Coronavírus

Leia a íntegra do parecer da OAB contra a possibilidade de estado de sítio

É inconstitucional decretar estado de sítio em face da atual emergência do novo coronavírus

OAB considera inconstitucional decretar estado de sítio em razão do coronavírus. Foto: Rosinei Coutinho/SCO/STF

Diante da circulação de notícias no dia de hoje, 20 de março, que reportam que a Presidência da República teria solicitado de alguns ministérios parecer sobre eventual decretação de estado de sítio em razão da pandemia do coronavírus (COVID-19)1, tendo em vista a gravidade e a repercussão jurídica da matéria, a Ordem dos Advogados do Brasil, por meio da sua Presidência e da sua Procuradoria Constitucional, vem apresentar considerações preliminares acerca da constitucionalidade da medida.

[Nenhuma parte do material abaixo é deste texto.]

(* ===== verification/OpenCorrect.v ===== *)
(** * Opening a storage directory

    [with_max_segment_len] on a directory that an engine left, possibly with a
    torn end of its active segment, or on a path where nothing is yet. *)
From Stdlib Require Import Strings.Byte Strings.String.
From S2P Require Import Prelude Metrics Fs Text Json Noraft State Crc32c Codec Format Frame.
From S2P Require Import Segment Replay Registry Checkpoint Engine Recovery RecoveryCorrect.
From S2P Require Import ReplayCorrect WriterCorrect MetadataCorrect MetadataFaults EngineCorrect.
From S2P Require Import LoadCorrect.

(** ** The active segment *)

(** What recovery leaves of a torn segment. *)
Definition recovered_data (d : list byte) (bodies : list (list byte)) : list byte :=
  if lenN d <? SEGMENT_FILE_HEADER_LEN then [] else segment_data bodies [].

Definition active_path (active : SegmentName) : SegmentPath := mkSegmentPath active (file_name active).

(** The segments of a directory: sealed ones and the active one with contents
    [d], or none at all. *)
Inductive segments_are (fs : Fs) (active : SegmentName) :
  list segment_contents → option (list byte) → list (list byte) → Prop :=
  | no_segments :
      segments_of fs = [] → active = first_append → not_other fs (file_name active) →
      segments_are fs active [] None []
  | some_segments paths segs i d bodies :
      segments_of fs = paths ++ [active_path active] → Forall2 (holds_segment fs) paths segs →
      segment_id active < U64_LIMIT → is_file_with fs (file_name active) i d → torn_data d bodies →
      segments_are fs active segs (Some d) bodies.

Lemma segment_data_not_short bodies t : (lenN (segment_data bodies t) <? SEGMENT_FILE_HEADER_LEN) = false.
Proof. apply N.ltb_ge. rewrite segment_data_length. change SEGMENT_FILE_HEADER_LEN with 4. lia. Qed.

Lemma torn_data_recovered d bodies :
  torn_data d bodies →
  (recovered_data d bodies = [] ∧ bodies = []) ∨
  (recovered_data d bodies = segment_data bodies [] ∧ bodies_fit bodies).
Proof.
  unfold recovered_data. intros [[Hd ->]|(t & -> & _ & Hf)].
  - left. by rewrite (proj2 (N.ltb_lt _ _)).
  - right. by rewrite segment_data_not_short.
Qed.

Lemma torn_data_fit d bodies : torn_data d bodies → bodies_fit bodies.
Proof. intros [[_ ->]|(t & _ & _ & H)]; [constructor|exact H]. Qed.

(** Changes of one file's contents. *)
Definition same_but (i : N) (fs fs' : Fs) : Prop :=
  fs_root fs' = fs_root fs ∧ fs_faults fs' = fs_faults fs ∧ fs_entries fs' = fs_entries fs ∧
  fs_next_inode fs' = fs_next_inode fs ∧ fs_locks fs' = fs_locks fs ∧
  ∀ j, j ≠ i → data_of j fs' = data_of j fs.

Lemma same_but_refl i fs : same_but i fs fs.
Proof. done. Qed.

Lemma same_but_update i d fs : same_but i fs (update_data i d fs).
Proof. repeat (split; [done|]). intros j Hj. by rewrite data_of_update_data, decide_False. Qed.

(** The contents of a file are, or become, [d]. *)
Definition cut_to (i : N) (d : list byte) (fs fs' : Fs) : Prop :=
  (fs' = fs ∧ data_of i fs = d) ∨ fs' = update_data i d fs.

Lemma cut_to_same_but i d fs fs' : cut_to i d fs fs' → same_but i fs fs' ∧ data_of i fs' = d.
Proof.
  intros [[-> Hd]| ->]; [done|]. split; [apply same_but_update|]. by rewrite data_of_update_data, decide_True.
Qed.

(** The counters of pending records do not change. *)
Definition same_pending (m m' : StorageMetrics) : Prop :=
  unsynced_records m' = unsynced_records m ∧ unsynced_bytes m' = unsynced_bytes m.

(** Scanning the active segment. *)
Lemma scan_active_run fs m path i d bodies :
  no_faults fs → is_file_with fs path i d → torn_data d bodies →
  ∃ fs' m', scan_segment path true (mkWorld fs m) = (Ok (), mkWorld fs' m') ∧
    cut_to i (recovered_data d bodies) fs fs' ∧ same_pending m m'.
Proof.
  intros Hnf Hf. pose proof Hf as (_ & _ & Hd). intros [[Hs ->]|(t & -> & Ht & Hb)].
  - rewrite (scan_segment_short true fs m path i d Hnf Hf Hs).
    unfold header_result, recovered_data. rewrite (proj2 (N.ltb_lt _ _)) by done.
    eexists _, _. split; [reflexivity|]. split; [|unfold header_metrics; by destruct (_ && _)].
    unfold header_fs, header_torn. rewrite (proj2 (N.ltb_lt _ _)) by done. rewrite !andb_true_r.
    destruct (N.eqb_spec (lenN d) 0) as [E|E]; cbn [negb].
    + left. split; [done|]. rewrite Hd. destruct d; [done|]. rewrite lenN_cons in E. lia.
    + by right.
  - assert (Hp : frames_parse (frames_bytes bodies ++ t) bodies t).
    { split; [done|]. split; [done|]. intros b. by rewrite Ht. }
    rewrite (scan_segment_complete true fs m path i bodies t Hnf Hf Hp).
    unfold tail_result, recovered_data. rewrite Ht, orb_true_r, segment_data_not_short.
    eexists _, _. split; [reflexivity|]. split; [|unfold tail_metrics; by repeat case_match].
    destruct (tail_fs_torn bodies t i fs Ht Hd) as [Hi _]. unfold tail_fs in *.
    destruct (tail_cut _ _ _); [right|by left]. rewrite data_of_update_data, decide_True in Hi by done. by rewrite Hi.
Qed.

(** Scanning a sealed segment. *)
Lemma scan_sealed_run fs m p seg :
  no_faults fs → holds_segment fs p seg →
  scan_segment (path_file p) false (mkWorld fs m) = (Ok (), mkWorld fs m).
Proof.
  intros Hnf (_ & Hb & i & Hf).
  rewrite (scan_segment_complete false fs m (path_file p) i seg.2 []); [done|done|done|].
  rewrite app_nil_r. by apply frames_parse_clean.
Qed.

Lemma for_each_app {S A} (l1 l2 : list A) (f : A → M S ()) s :
  for_each (l1 ++ l2) f s = (for_each l1 f ;; for_each l2 f) s.
Proof.
  revert s. induction l1 as [|x l1 IH]; intros s; [done|]. cbn [app for_each].
  unfold mbind, M_bind in *. destruct (f x s) as [[a|e] s']; [apply IH|done].
Qed.

Lemma sealed_names fs paths active p :
  segments_of fs = paths ++ [active_path active] → p ∈ paths → name_lt (path_name p) active.
Proof.
  intros Hp Hin. pose proof (segments_of_sorted fs) as Hs. rewrite Hp in Hs.
  exact (StronglySorted_app_1_elem_of _ _ _ p _ Hs Hin (list_elem_of_here _ _)).
Qed.

(** A reader reads them as they are. *)
Lemma segments_readable fs any active segs d bodies :
  no_faults fs → fs_root fs = RootDir → segments_are fs active segs d bodies →
  readable_dir fs any false (match d with Some _ => segs ++ [(active, bodies)] | None => [] end).
Proof.
  intros Hnf Hr Hs. split; [done|]. split; [done|].
  destruct Hs as [Hsegs _ _|paths segs i d bodies Hsegs Hh Hid Hf Ht]; rewrite Hsegs; [constructor|].
  apply Forall2_app.
  - generalize (replay_active_segment (paths ++ [active_path active]) any false). intros a. clear Hsegs.
    induction Hh; constructor; [by apply holds_reads|done].
  - constructor; [|constructor]. unfold replay_active_segment. rewrite last_snoc, bool_decide_eq_true_2 by done.
    split; [done|]. split; [by eapply torn_data_fit|]. exists i, d. split; [done|by right].
Qed.

(** [recover_storage_dir]: only the torn end of the active segment is cut. *)
Lemma recover_storage_dir_run fs m active segs d bodies :
  no_faults fs → fs_root fs = RootDir → segments_are fs active segs d bodies →
  ∃ fs' m', recover_storage_dir active (mkWorld fs m) = (Ok (), mkWorld fs' m') ∧
    match d with
    | None => fs' = fs
    | Some d => ∃ i, fs_entries fs !! file_name active = Some (EntryFile i) ∧
                     cut_to i (recovered_data d bodies) fs fs'
    end ∧ same_pending m m'.
Proof.
  intros Hnf Hr Hs. unfold recover_storage_dir.
  rewrite (bind_ok _ _ _ _ _ (discover_segment_paths_run (mkWorld fs m) Hnf Hr)). cbn [w_fs].
  destruct Hs as [Hsegs _ _|paths segs i d bodies Hsegs Hh Hid Hf Ht]; rewrite Hsegs.
  { by exists fs, m. }
  rewrite for_each_app.
  assert (Hsealed : ∀ paths' segs', Forall2 (holds_segment fs) paths' segs' →
    (∀ p, p ∈ paths' → name_lt (path_name p) active) →
    for_each paths' (λ segment, let allow_partial := bool_decide (path_name segment = active) in
      scan_segment (path_file segment) allow_partial) (mkWorld fs m) = (Ok (), mkWorld fs m)).
  { induction 1 as [|p seg paths' segs' Hp Hps IH]; intros Hlt; [done|]. cbn [for_each].
    rewrite bool_decide_eq_false_2.
    - rewrite (bind_ok _ _ _ _ _ (scan_sealed_run fs m p seg Hnf Hp)). apply IH. intros q Hq. apply Hlt. by right.
    - intros E. specialize (Hlt p ltac:(by left)). unfold name_lt in Hlt. rewrite E in Hlt. lia. }
  rewrite (bind_ok _ _ _ _ _ (Hsealed _ _ Hh (λ p, sealed_names fs paths active p Hsegs))).
  cbn [for_each active_path path_name path_file]. rewrite bool_decide_eq_true_2 by done.
  destruct (scan_active_run fs m (file_name active) i d bodies Hnf Hf Ht) as (fs' & m' & Hrun & Hcut & Hm).
  rewrite (bind_ok _ _ _ _ _ Hrun). exists fs', m'. split; [done|]. split; [|done]. exists i. split; [apply Hf|done].
Qed.

(** ** Opening the writer *)

(** The directory after recovery. *)
Inductive recovered_are (fs : Fs) (active : SegmentName) :
  list segment_contents → list (list byte) → Prop :=
  | recovered_none :
      segments_of fs = [] → active = first_append → fs_entries fs !! file_name active = None →
      recovered_are fs active [] []
  | recovered_some paths segs i bodies :
      segments_of fs = paths ++ [active_path active] → Forall2 (holds_segment fs) paths segs →
      segment_id active < U64_LIMIT → fs_entries fs !! file_name active = Some (EntryFile i) →
      (data_of i fs = [] ∧ bodies = []) ∨ (data_of i fs = segment_data bodies [] ∧ bodies_fit bodies) →
      recovered_are fs active segs bodies.

Lemma same_but_segments_of i fs fs' : same_but i fs fs' → segments_of fs' = segments_of fs.
Proof. intros (_ & _ & He & _). unfold segments_of. by rewrite He. Qed.

(** The sealed segments are not in the file of the active one. *)
Lemma sealed_not_active fs paths active i p :
  fs_wf fs → segments_of fs = paths ++ [active_path active] → segment_id active < U64_LIMIT →
  fs_entries fs !! file_name active = Some (EntryFile i) → p ∈ paths →
  fs_entries fs !! path_file p ≠ Some (EntryFile i).
Proof.
  intros [Hinj _] Hp Hid He Hin Hpe. pose proof (sealed_names fs paths active p Hp Hin) as Hlt.
  assert (Hins : p ∈ segments_of fs) by (rewrite Hp; apply elem_of_app; by left).
  apply elem_of_segments_of in Hins as (Hf & Hpid & _).
  pose proof (Hinj _ _ _ Hpe He) as E. rewrite Hf in E. apply file_name_inj in E; [|done..].
  unfold name_lt in Hlt. rewrite E in Hlt. lia.
Qed.

Lemma sealed_same_but fs fs' i paths segs active :
  fs_wf fs → segments_of fs = paths ++ [active_path active] → segment_id active < U64_LIMIT →
  fs_entries fs !! file_name active = Some (EntryFile i) → same_but i fs fs' →
  Forall2 (holds_segment fs) paths segs → Forall2 (holds_segment fs') paths segs.
Proof.
  intros Hwf Hp Hid He (Hr & _ & Hent & _ & _ & Hd) Hh. eapply Forall2_In_l; [exact Hh|].
  intros p seg Hin (Hn & Hb & j & Hjr & Hje & Hjd). split; [done|]. split; [done|]. exists j.
  split; [by rewrite Hr|]. split; [by rewrite Hent|]. rewrite Hd; [done|].
  intros ->. by eapply sealed_not_active.
Qed.

Lemma segments_are_recovered fs fs' active segs d bodies :
  fs_wf fs → segments_are fs active segs d bodies →
  match d with
  | None => fs' = fs
  | Some d => ∃ i, fs_entries fs !! file_name active = Some (EntryFile i) ∧
                   cut_to i (recovered_data d bodies) fs fs'
  end →
  recovered_are fs' active segs bodies.
Proof.
  intros Hwf [Hs Ha Ho|paths segs' i d' bodies' Hs Hh Hid (Hr & He & Hd) Ht].
  - intros ->. constructor; [done|done|]. subst active.
    destruct (fs_entries fs !! file_name first_append) as [[i|]|] eqn:E; [|done|done].
    assert (Hin : active_path first_append ∈ segments_of fs).
    { apply elem_of_segments_of. split; [done|]. split; [done|]. by exists i. }
    rewrite Hs in Hin. by apply elem_of_nil in Hin.
  - intros (j & Hj & [Hsame Hdata]%cut_to_same_but). assert (j = i) as -> by congruence.
    apply (recovered_some fs' active paths segs' i bodies').
    + by rewrite (same_but_segments_of i fs fs' Hsame).
    + by eapply sealed_same_but.
    + done.
    + destruct Hsame as (_ & _ & -> & _). done.
    + rewrite Hdata. by apply torn_data_recovered.
Qed.

Lemma log_of_empty_active segs active : log_of (segs ++ [(active, [])]) = log_of segs.
Proof. unfold log_of. rewrite bind_app. apply app_nil_r. Qed.

Lemma recovered_held fs active segs bodies :
  no_faults fs → fs_root fs = RootDir → recovered_are fs active segs bodies →
  ∃ segs', segments_held fs segs' ∧ log_of segs' = log_of (segs ++ [(active, bodies)]).
Proof.
  intros Hnf Hr Hs. destruct Hs as [Hp|paths segs' i bodies' Hp Hh Hid He Hd].
  { exists []. rewrite log_of_empty_active. split; [|done]. split; [done|]. split; [done|].
    by intros seg ?%elem_of_nil. }
  assert (Ht : torn_data (data_of i fs) bodies').
  { destruct Hd as [[-> ->]|[-> Hb]]; [by left|right]. by exists []. }
  eapply (segments_readable fs first_append active) in Hr as Hread; [|done|by eapply some_segments].
  eexists. split; [by eapply readable_dir_held|done].
Qed.

(** The file of the active segment, with a header. *)
Definition with_header (d : list byte) : list byte := if lenN d =? 0 then SEGMENT_FORMAT_MAGIC else d.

O estado de sítio compõe, ao lado do estado de defesa e da intervenção federal, o nosso chamado “sistema constitucional de crises”. São instrumentos excepcionais previstos e regulados pela Constituição com o escopo de defender a ordem jurídica em momentos de anormalidade. Sob a égide do Estado de Direito, não se admite o uso de mecanismos de exceção com fundamento em “razões de Estado”, invocadas segundo o arbítrio de governantes autoritários, mas estritamente com o objetivo de manter ou de restabelecer a própria ordem constitucional, com o mínimo de sacrifício de direitos e de garantias constitucionais. Por isso há a previsão de limites e de controles rigorosos sobre as hipóteses de cabimento e sobre os poderes da crise.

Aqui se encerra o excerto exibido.